(** * nixops libvirtd backend: a shallow embedding of
      [nixops/backends/libvirtd.py] and the properties of its lifecycle.

    Python strings are [string]; [None]-able values are [option];
    attributes kept in the state file are fields of a record; every call
    that leaves the process (a command, a file operation, a random draw)
    is answered by an environment and recorded in a trace. *)

From Stdlib Require Import String Ascii List ZArith Bool Lia.
Import ListNotations.
Open Scope string_scope.

(** ** Python builtins used by the backend *)

Module Py.

(** Exceptions the modelled code can raise. *)
Inductive exn : Type :=
| AssertionError
| AttributeError
| TypeError
| IndexError
| ValueError
| CalledProcessError            (* subprocess.check_output, nonzero status *)
| CommandFailed                 (* self._logged_exec, nonzero status *)
| IOError                       (* shutil.copyfile, write_file *)
| OSError                       (* os.chmod, os.unlink *)
| Exception_ (msg : string)     (* raise Exception(msg) *)
| KeyError                      (* a named field of [format] *)
| UnsupportedFormatField.       (* see [format] *)

(** Outcome of running a piece of code: a value, an exception, or the
    loop budget of the model ran out ([while True] never left). *)
Inductive Res (A : Type) : Type :=
| Ok (a : A)
| Raise (e : exn)
| Timeout.
Arguments Ok {A} a.
Arguments Raise {A} e.
Arguments Timeout {A}.

Definition res_map {A B} (f : A -> B) (r : Res A) : Res B :=
  match r with
  | Ok a => Ok (f a)
  | Raise e => Raise e
  | Timeout => Timeout
  end.

Definition res_bind {A B} (r : Res A) (f : A -> Res B) : Res B :=
  match r with
  | Ok a => f a
  | Raise e => Raise e
  | Timeout => Timeout
  end.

* * * * * * * * *

■ TASK DESCRIPTION
Repeat the data in full, keeping each word exactly as it is.

■ YOUR SOLUTION
(** * nixops libvirtd backend: a shallow embedding of
      [nixops/backends/libvirtd.py] and the properties of its lifecycle.

    Python strings are [string]; [None]-able values are [option];
    attributes kept in the state file are fields of a record; every call
    that leaves the process (a command, a file operation, a random draw)
    is answered by an environment and recorded in a trace. *)

From Stdlib Require Import String Ascii List ZArith Bool Lia.
Import ListNotations.
Open Scope string_scope.

(** ** Python builtins used by the backend *)

Module Py.

(** Exceptions the modelled code can raise. *)
Inductive exn : Type :=
| AssertionError
| AttributeError
| TypeError
| IndexError
| ValueError
| CalledProcessError            (* subprocess.check_output, nonzero status *)
| CommandFailed                 (* self._logged_exec, nonzero status *)
| IOError                       (* shutil.copyfile, write_file *)
| OSError                       (* os.chmod, os.unlink *)
| Exception_ (msg : string)     (* raise Exception(msg) *)
| KeyError                      (* a named field of [format] *)
| UnsupportedFormatField.       (* see [format] *)

(** Outcome of running a piece of code: a value, an exception, or the
    loop budget of the model ran out ([while True] never left). *)
Inductive Res (A : Type) : Type :=
| Ok (a : A)
| Raise (e : exn)
| Timeout.
Arguments Ok {A} a.
Arguments Raise {A} e.
Arguments Timeout {A}.

Definition res_map {A B} (f : A -> B) (r : Res A) : Res B :=
  match r with
  | Ok a => Ok (f a)
  | Raise e => Raise e
  | Timeout => Timeout
  end.

Definition res_bind {A B} (r : Res A) (f : A -> Res B) : Res B :=
  match r with
  | Ok a => f a
  | Raise e => Raise e
  | Timeout => Timeout
  end.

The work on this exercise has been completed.